2 February each year is World Wetlands Day -- it marks the date of the signing of the Convention on Wetlands on 2 February 1971, in the Iranian city of Ramsar, on the shores of the Caspian Sea. WWD w...
2 February each year is World Wetlands Day -- it marks the date of the signing of the Convention on Wetlands on 2 February 1971, in the Iranian city of Ramsar, on the shores of the Caspian Sea. WWD was celebrated for the first time in 1997 and made an encouraging beginning. The second, in 1998, was organized around the suggested theme of the importance of water to life and of wetlands to the supply of water. Government agencies, non-governmental organizations, and groups of citizens at all levels of the community took advantage of the opportunity to undertake actions aimed at raising public awareness of wetland values and benefits in general and the Ramsar Convention in particular.
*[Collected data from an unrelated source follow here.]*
(* ===== verification/MqttClient.v ===== *)
(** * The MQTT client (extras/paho_mqtt_c/MQTTClient.c, MQTTESP8266.c)

    The client works on its record, which owns the send and the receive
    buffer, and on an environment [E]: the FreeRTOS tick counter, the lwIP
    socket calls and the application's message handlers, all of them code
    that is not modelled (class [Env]). *)

From S2P Require Import Prelude MqttPacket MqttSerial.

Local Open Scope Z_scope.

(** ** Data: MQTTClient.h *)

Definition MAX_PACKET_ID : Z := 65535.
Definition MAX_MESSAGE_HANDLERS : nat := 5.
Definition MAX_FAIL_ALLOWED : Z := 2.

Definition QOS0 : Z := 0.
Definition QOS1 : Z := 1.
Definition QOS2 : Z := 2.

Definition READ_ERROR : Z := -4.
Definition DISCONNECTED : Z := -3.
Definition FAILURE : Z := -1.
Definition SUCCESS : Z := 0.

(** configTICK_RATE_HZ is 100. *)
Definition portTICK_RATE_MS : Z := 10.

Record Timer := MkTimer { end_time : Z }.
Record Network := MkNetwork { my_socket : Z }.

(** [payload] is the memory from the payload pointer on. *)
Record MQTTMessage := Message {
  msg_qos : Z; msg_retained : Z; msg_dup : Z; msg_id : Z;
  msg_payload : option mem; msg_payloadlen : Z }.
The Convention's Web site posted reports from more than 50 countries of WWD '98 activities of all sizes and shapes, from lectures and seminars, nature walks, children's art contests, sampan races, and community clean-up days, to radio and television interviews and letters to newspapers, to the launch of new wetland policies, new Ramsar sites, and new programmes at the national level. The suggested theme of World Wetlands Day 1999 was "People and Wetlands: the Vital Link", and once again, government agencies and citizen groups at all levels seized the occasion to bring to public notice the vital importance of wetland benefits for human well-being. At wetland sites large and small, in both the southern and northern hemispheres, and even in the frozen far north, activities of all sorts were carried out in at least 60 countries on and around 2 February in celebration of the values, benefits, and beauty of wetlands. The governments of many Ramsar member countries used WWD '99 to help make their citizens aware of what they are doing to assure the health of the nation's wetlands and to implement the Convention's cornerstone "wise use principle", synonymous with sustainable use. And, at the same time, school classes, nature clubs, birdwatching societies, and park managers at the local level found imaginative ways to involve their communities and bring wetland values into public focus.